§ Required work: Filter the data below, keeping only lines that contain "main".

____________________

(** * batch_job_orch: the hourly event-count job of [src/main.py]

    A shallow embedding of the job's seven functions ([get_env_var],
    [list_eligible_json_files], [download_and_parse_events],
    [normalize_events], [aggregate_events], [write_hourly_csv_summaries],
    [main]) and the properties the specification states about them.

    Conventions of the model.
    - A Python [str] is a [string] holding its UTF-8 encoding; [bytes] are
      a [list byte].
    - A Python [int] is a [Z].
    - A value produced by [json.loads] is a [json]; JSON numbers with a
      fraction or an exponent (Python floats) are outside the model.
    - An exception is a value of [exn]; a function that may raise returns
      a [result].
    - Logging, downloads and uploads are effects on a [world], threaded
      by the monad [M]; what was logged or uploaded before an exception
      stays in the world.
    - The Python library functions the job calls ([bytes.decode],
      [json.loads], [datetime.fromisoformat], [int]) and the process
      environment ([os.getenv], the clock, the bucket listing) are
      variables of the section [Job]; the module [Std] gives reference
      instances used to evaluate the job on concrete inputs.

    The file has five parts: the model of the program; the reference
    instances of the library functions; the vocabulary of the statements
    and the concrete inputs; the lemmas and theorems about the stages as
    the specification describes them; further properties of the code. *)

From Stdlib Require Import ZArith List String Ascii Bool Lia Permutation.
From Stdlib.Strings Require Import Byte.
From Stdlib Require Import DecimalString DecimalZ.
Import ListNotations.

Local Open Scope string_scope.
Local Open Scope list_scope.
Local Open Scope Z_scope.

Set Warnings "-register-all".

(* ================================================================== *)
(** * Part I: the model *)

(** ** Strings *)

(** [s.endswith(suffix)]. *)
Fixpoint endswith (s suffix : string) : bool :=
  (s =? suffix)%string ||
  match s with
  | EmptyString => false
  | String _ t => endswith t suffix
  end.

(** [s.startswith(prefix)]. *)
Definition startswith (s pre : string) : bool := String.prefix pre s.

____________________

§ Output below:
(** * batch_job_orch: the hourly event-count job of [src/main.py]
    [main]) and the properties the specification states about them.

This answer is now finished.